11/12/2017

Opinião

Julio Ribeiro: “Nóis” foi preso!

Em três anos da Operação Lava-Jato nós já vimos e ouvimos de tudo. Nossa capacidade de espanto, perplexidade e indignação parecia ter se esgotado. Pelo menos até a primeira semana de setembro, quando dois fatos fizeram correr rápido o que ainda nos restava de sangue nas veias.

O primeiro foi a descoberta, pela Policia Federal, de várias malas e caixas repletas de dinheiro, num apartamento emprestado a Geddel Vieira Lima, a poucas quadras da sua casa, em Salvador (BA). Confesso que aquela imagem causou um impacto violento sobre mim. Inicialmente, a incredulidade. Como pode alguém guardar esse dinheiro todo, num simples apartamento?

Depois se seguiram, curiosidade, dúvidas e, por fim, abatimento. Quanto haveria de dinheiro ali, amontoado displicente e grotescamente? Apostei com um amigo que seriam uns R$ 10 milhões, ele dizia que passavam de R$ 100 milhões. Depois de 14 horas sendo contado em sete máquinas próprias para isso, o volume bateu nos R$ 51 milhões. Uma Mega Sena acumulada. Essa mufunfa toda seria devolvida aos cofres públicos? Quais cofres? Afinal, Geddel vinha ocupando cargos de primeiro escalão há quatro governos e acumulava cinco mandatos como deputado federal baiano. O que ele pretendia com essa grana toda? Precisava roubar? O que isso iria fazer diferença na sua vida?

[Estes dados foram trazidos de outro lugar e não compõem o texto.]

(* ===== verification/Extensions.v ===== *)
(** * Connection extensions ([wsio-server/src/connection/extensions.rs])

    A store with at most one value per type, behind [Arc<dyn Any>]. *)

From S2P Require Import Prelude Extern.

Section extensions.
Context `{T : Types}.

Record ConnectionExtensions := { inner : gmap ty any }.

Definition new : ConnectionExtensions := {| inner := ∅ |}.

Definition clear (t : ty) (self : ConnectionExtensions) : ConnectionExtensions :=
  {| inner := delete t (inner self) |}.

Definition contains (t : ty) (self : ConnectionExtensions) : bool :=
  bool_decide (is_Some (inner self !! t)).

Definition get (t : ty) (self : ConnectionExtensions) : option (denote t) :=
  inner self !! t ≫= downcast t.

Definition insert (t : ty) (value : denote t) (self : ConnectionExtensions) :
    ConnectionExtensions :=
  {| inner := <[t := Any t value]> (inner self) |}.

Definition remove (t : ty) (self : ConnectionExtensions) :
    ConnectionExtensions * option (denote t) :=
  ({| inner := delete t (inner self) |}, inner self !! t ≫= downcast t).

(** The stores the public operations build. *)
Inductive built : ConnectionExtensions → Prop :=
| built_new : built new
| built_insert t v e : built e → built (insert t v e)
| built_remove t e : built e → built (remove t e).1
| built_clear t e : built e → built (clear t e).

Lemma built_typed e t a : built e → inner e !! t = Some a → type_id a = t.
Proof.
  intros Hb. revert t a. induction Hb as [|t v e _ IH|t e _ IH|t e _ IH]; intros t' a.
  - simpl. by rewrite lookup_empty.
  - simpl. rewrite lookup_insert. case_decide; [by intros [= <-] | by apply IH].
  - simpl. rewrite lookup_delete_Some. intros [_ ?]. by apply IH.
  - simpl. rewrite lookup_delete_Some. intros [_ ?]. by apply IH.
Qed.

Lemma get_clear t t' (e : ConnectionExtensions) :
  get t' (clear t e) = if decide (t = t') then None else get t' e.
Proof.
  unfold get. simpl. case_decide; subst; [by rewrite lookup_delete_eq | by rewrite lookup_delete_ne].
Qed.

(** C37: the store is a partial map from types to values of those types: a
    stored value is read back at its own type, the [downcast] never loses one,
    [insert] replaces only the value of its type, [remove] returns the value it
    removes, and [contains] says whether [get] finds something. *)
Theorem extensions_typed_store e (Hb : built e) t (v : denote t) :
  get t (insert t v e) = Some v ∧
  (∀ t', t' ≠ t → get t' (insert t v e) = get t' e) ∧
  (remove t e).2 = get t e ∧
  (∀ t', get t' (remove t e).1 = if decide (t = t') then None else get t' e) ∧
  (∀ t', get t' (clear t e) = if decide (t = t') then None else get t' e) ∧
  (∀ t', contains t' e = true ↔ is_Some (get t' e)).
Proof.
  split_and!; try done.
  - unfold get. simpl. rewrite lookup_insert_eq. apply downcast_same.
  - intros t' Hne. unfold get. simpl. by rewrite lookup_insert_ne by done.
  - intros t'. apply get_clear.
  - intros t'. apply get_clear.
  - intros t'. unfold contains, get. rewrite bool_decide_eq_true.
    destruct (inner e !! t') as [[t0 a]|] eqn:E; simpl.
    + apply built_typed in E; [|done]. simpl in E. subst.
      by rewrite downcast_same; split; eauto.
    + done.
Qed.
End extensions.

Section witnesses.
#[local] Existing Instance ref_types.

Lemma extensions_typed_store_witness :
  get false (insert false ("token" : denote false) new) = Some "token"%string.
Proof. exact (proj1 (extensions_typed_store new built_new false "token"%string)). Defined.
End witnesses.
(* ===== verification/Broadcast.v ===== *)
(** * Broadcast operators ([wsio-server/src/namespace/operators/broadcast.rs])

    [for_each_concurrent] drives the sends of up to [broadcast_concurrency_limit]
    targets at once.  The model lets all of them be interleaved in any way,
    which includes what a limit allows. *)

From S2P Require Import Prelude Async Concurrent Extern ChannelCapacity Packet Codecs.
From S2P Require Import EventRegistry Extensions ServerConfig ServerState Connection.

Record WsIoServerNamespaceBroadcastOperator := {
  exclude_connection_ids : gset Z;
  exclude_rooms : gset string;
  include_rooms : gset string;
  op_namespace : nat;
}.
#[export] Instance eta_operator : Eta WsIoServerNamespaceBroadcastOperator := λ o,
  Build_WsIoServerNamespaceBroadcastOperator (exclude_connection_ids o) (exclude_rooms o)
    (include_rooms o) (op_namespace o).

Definition new (n : nat) : WsIoServerNamespaceBroadcastOperator := {|
  exclude_connection_ids := ∅; exclude_rooms := ∅; include_rooms := ∅; op_namespace := n |}.

Definition except (room_names : list string) (self : WsIoServerNamespaceBroadcastOperator) :
    WsIoServerNamespaceBroadcastOperator :=
  self .[ exclude_rooms := exclude_rooms self ∪ list_to_set room_names ].

Definition except_connection_ids (ids : list Z) (self : WsIoServerNamespaceBroadcastOperator) :
    WsIoServerNamespaceBroadcastOperator :=
  self .[ exclude_connection_ids := exclude_connection_ids self ∪ list_to_set ids ].

Definition to (room_names : list string) (self : WsIoServerNamespaceBroadcastOperator) :
    WsIoServerNamespaceBroadcastOperator :=
  self .[ include_rooms := include_rooms self ∪ list_to_set room_names ].

Section broadcast.
Context `{T : Types} `{Cells : AtomicEnumCell} `{Chans : Mpsc} `{Crates : !SerdeCrates}.

(** [for room_name in &self.include_rooms { .. connection_ids |= room }] *)
Fixpoint include_loop (n : nat) (room_names : list string) (ids : gset Z) : srv (gset Z) :=
  match room_names with
  | [] => Ret ids
  | room_name :: room_names =>
      room <- ns_get n (λ x, rooms x !! room_name) ;;
      include_loop n room_names (match room with Some room => ids ∪ room | None => ids end)
  end.

(** The loop over [exclude_rooms], which stops when nothing is left. *)
Fixpoint exclude_loop (n : nat) (room_names : list string) (ids : gset Z) : srv (gset Z) :=
  match room_names with
  | [] => Ret ids
  | room_name :: room_names =>
      room <- ns_get n (λ x, rooms x !! room_name) ;;
      match room with
      | Some room =>
          let ids := ids ∖ room in
          if bool_decide (ids = ∅) then Ret ids else exclude_loop n room_names ids
      | None => exclude_loop n room_names ids
      end
  end.

Definition target_connection_ids (self : WsIoServerNamespaceBroadcastOperator) : srv (gset Z) :=
  let n := op_namespace self in
  ids <- (if bool_decide (include_rooms self = ∅) then ns_get n connection_ids
          else include_loop n (elements (include_rooms self)) ∅) ;;
  ids <- exclude_loop n (elements (exclude_rooms self)) ids ;;
  Ret (foldl (λ ids i, ids ∖ {[i]}) ids (elements (exclude_connection_ids self))).

(** One target: looked up when its turn comes, errors ignored. *)
Definition visit (n : nat) (f : nat → srv unit) (i : Z) : srv unit :=
  c <- ns_get n (λ x, connections x !! i) ;;
  match c with Some c => ignore (f c) | None => Ret tt end.

Definition for_each_target_connections (self : WsIoServerNamespaceBroadcastOperator)
    (f : nat → srv unit) : srv unit :=
  ids <- target_connection_ids self ;;
  if bool_decide (ids = ∅) then Ret tt
  else join_all (visit (op_namespace self) f <$> elements ids).

Definition close (self : WsIoServerNamespaceBroadcastOperator) : srv unit :=
  for_each_target_connections self Connection.close.

Definition disconnect (self : WsIoServerNamespaceBroadcastOperator) : srv unit :=
  message <- encode_packet_to_message (op_namespace self) new_disconnect ;;
  for_each_target_connections self (λ c, send_message c message).

Definition emit (self : WsIoServerNamespaceBroadcastOperator) (event : string)
    (data : option any) : srv unit :=
  r <- ns_get (op_namespace self) (λ x, cell_ensure (status x) NsRunning
    (λ s, "Cannot emit in invalid status: " ++ show_namespace_status s)%string) ;;
  _ <- of_result r ;;
  codec <- ns_get (op_namespace self) (λ x, ns_packet_codec (config x)) ;;
  bytes <- of_result (encode_payload codec data) ;;
  message <- encode_packet_to_message (op_namespace self) (new_event event bytes) ;;
  for_each_target_connections self (λ c, emit_event_message c message).

(** [WsIoServerConnection::to] and [except]: never to the connection itself. *)
Definition connection_to (c : nat) (room_names : list string) :
    srv WsIoServerNamespaceBroadcastOperator :=
  n <- conn_get c namespace ;; i <- conn_get c id ;;
  Ret (except_connection_ids [i] (to room_names (new n))).

Definition connection_except (c : nat) (room_names : list string) :
    srv WsIoServerNamespaceBroadcastOperator :=
  n <- conn_get c namespace ;; i <- conn_get c id ;;
  Ret (except_connection_ids [i] (except room_names (new n))).
End broadcast.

Passado este impacto inicial, me sobreveio um enorme abatimento. Como pequeno empresário, eu sei as dores, as dificuldades, as agruras para conseguir faturar alguns milhares de reais e poder pagar as contas, os funcionários, os impostos, e, quem sabe, ter algum lucrinho. E aí, aquelas caixas e malas, estampadas naquela foto que correu o mundo, gritavam na minha direção: babaca, babaca!

O outro acontecimento impactante de setembro foi a divulgação de 4 horas de áudios de conversas entre Joesley Batista e Ricardo Saud. Havia de tudo ali. Confissões deslavadas de corrupção, compra de procuradores e ministros do STF, armações para “explodir” o Judiciário e o Executivo, sacanagens das mais diversas e até a oferta de sexo para destravar coisas de seus interesses, em diversas esferas. Mas, o que mais me amassou, vilipendiou e indignou foi a frase repetida por Joesley: “Nóis não vai ser preso!”. Ali estava a segurança de um pilantra, a certeza de um cafajeste, a tranquilidade de um ladrão de que não seria preso, que as mãos longas da Justiça não o alcançariam, que a rede de corrupções que ele comandava o protegia, lhe davam salvo-conduto para sua vida nababesca em Nova York.

Mas, setembro, mês de nossa independência como nação — e para nós gaúchos, de revolta — nos vingaria. Geddel seria preso, novamente (e desta vez, sem o beneplácito de nenhum juiz), sob os protestos de sua mãe: “meu filho não é bandido, ele é doente!”. Joesley e Saud (e dias depois, também,Wesley) foram, igualmente, presos. Diz-se que o todo poderoso da JBS chorou na cela com cama de concreto e banho frio, em Brasília.

Já me sinto um tanto vingado. O “suíno” está de volta ao chiqueiro e “Nóis” foi preso. Obrigado, setembro!